* Exercise aim
The required output is the complete data, repeated without alteration.

═════ Data supplied ═════

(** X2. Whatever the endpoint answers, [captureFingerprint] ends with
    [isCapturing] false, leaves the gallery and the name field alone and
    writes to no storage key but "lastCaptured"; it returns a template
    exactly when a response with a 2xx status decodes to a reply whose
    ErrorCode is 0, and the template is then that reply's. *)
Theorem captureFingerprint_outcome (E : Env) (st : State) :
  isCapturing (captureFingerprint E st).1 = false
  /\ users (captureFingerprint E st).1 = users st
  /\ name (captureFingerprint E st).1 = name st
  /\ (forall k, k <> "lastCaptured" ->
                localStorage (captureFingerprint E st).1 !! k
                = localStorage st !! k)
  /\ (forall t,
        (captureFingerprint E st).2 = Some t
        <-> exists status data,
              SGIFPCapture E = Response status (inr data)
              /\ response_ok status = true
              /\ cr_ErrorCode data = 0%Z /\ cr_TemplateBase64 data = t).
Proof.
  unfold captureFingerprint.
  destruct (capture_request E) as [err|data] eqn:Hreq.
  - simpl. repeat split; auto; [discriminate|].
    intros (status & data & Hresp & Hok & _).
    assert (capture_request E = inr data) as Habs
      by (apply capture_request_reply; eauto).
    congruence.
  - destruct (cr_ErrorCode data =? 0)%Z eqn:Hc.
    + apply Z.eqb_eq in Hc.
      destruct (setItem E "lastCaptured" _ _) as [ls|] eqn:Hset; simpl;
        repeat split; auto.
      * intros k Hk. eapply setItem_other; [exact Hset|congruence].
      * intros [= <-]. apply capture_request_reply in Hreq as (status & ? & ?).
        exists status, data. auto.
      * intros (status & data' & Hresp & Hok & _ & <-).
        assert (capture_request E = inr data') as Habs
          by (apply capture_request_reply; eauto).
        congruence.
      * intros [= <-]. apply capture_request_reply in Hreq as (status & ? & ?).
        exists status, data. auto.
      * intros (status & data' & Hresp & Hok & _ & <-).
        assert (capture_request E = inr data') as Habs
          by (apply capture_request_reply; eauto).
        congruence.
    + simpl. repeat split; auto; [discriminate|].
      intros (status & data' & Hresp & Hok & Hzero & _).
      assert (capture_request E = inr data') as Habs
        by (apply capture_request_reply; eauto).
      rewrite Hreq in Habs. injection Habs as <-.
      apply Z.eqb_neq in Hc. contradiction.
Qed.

═════

* Task output
(** X2. Whatever the endpoint answers, [captureFingerprint] ends with
    [isCapturing] false, leaves the gallery and the name field alone and
    writes to no storage key but "lastCaptured"; it returns a template
    exactly when a response with a 2xx status decodes to a reply whose
    ErrorCode is 0, and the template is then that reply's. *)
Theorem captureFingerprint_outcome (E : Env) (st : State) :
  isCapturing (captureFingerprint E st).1 = false
  /\ users (captureFingerprint E st).1 = users st
  /\ name (captureFingerprint E st).1 = name st
  /\ (forall k, k <> "lastCaptured" ->
                localStorage (captureFingerprint E st).1 !! k
                = localStorage st !! k)
  /\ (forall t,
        (captureFingerprint E st).2 = Some t
        <-> exists status data,
              SGIFPCapture E = Response status (inr data)
              /\ response_ok status = true
              /\ cr_ErrorCode data = 0%Z /\ cr_TemplateBase64 data = t).
Proof.
  unfold captureFingerprint.
  destruct (capture_request E) as [err|data] eqn:Hreq.
  - simpl. repeat split; auto; [discriminate|].
    intros (status & data & Hresp & Hok & _).
    assert (capture_request E = inr data) as Habs
      by (apply capture_request_reply; eauto).
    congruence.
  - destruct (cr_ErrorCode data =? 0)%Z eqn:Hc.
    + apply Z.eqb_eq in Hc.
      destruct (setItem E "lastCaptured" _ _) as [ls|] eqn:Hset; simpl;
        repeat split; auto.
      * intros k Hk. eapply setItem_other; [exact Hset|congruence].
      * intros [= <-]. apply capture_request_reply in Hreq as (status & ? & ?).
        exists status, data. auto.
      * intros (status & data' & Hresp & Hok & _ & <-).
        assert (capture_request E = inr data') as Habs
          by (apply capture_request_reply; eauto).
        congruence.
      * intros [= <-]. apply capture_request_reply in Hreq as (status & ? & ?).
        exists status, data. auto.
      * intros (status & data' & Hresp & Hok & _ & <-).
        assert (capture_request E = inr data') as Habs
          by (apply capture_request_reply; eauto).
        congruence.
    + simpl. repeat split; auto; [discriminate|].
      intros (status & data' & Hresp & Hok & Hzero & _).
      assert (capture_request E = inr data') as Habs
        by (apply capture_request_reply; eauto).
      rewrite Hreq in Habs. injection Habs as <-.
      apply Z.eqb_neq in Hc. contradiction.
Qed.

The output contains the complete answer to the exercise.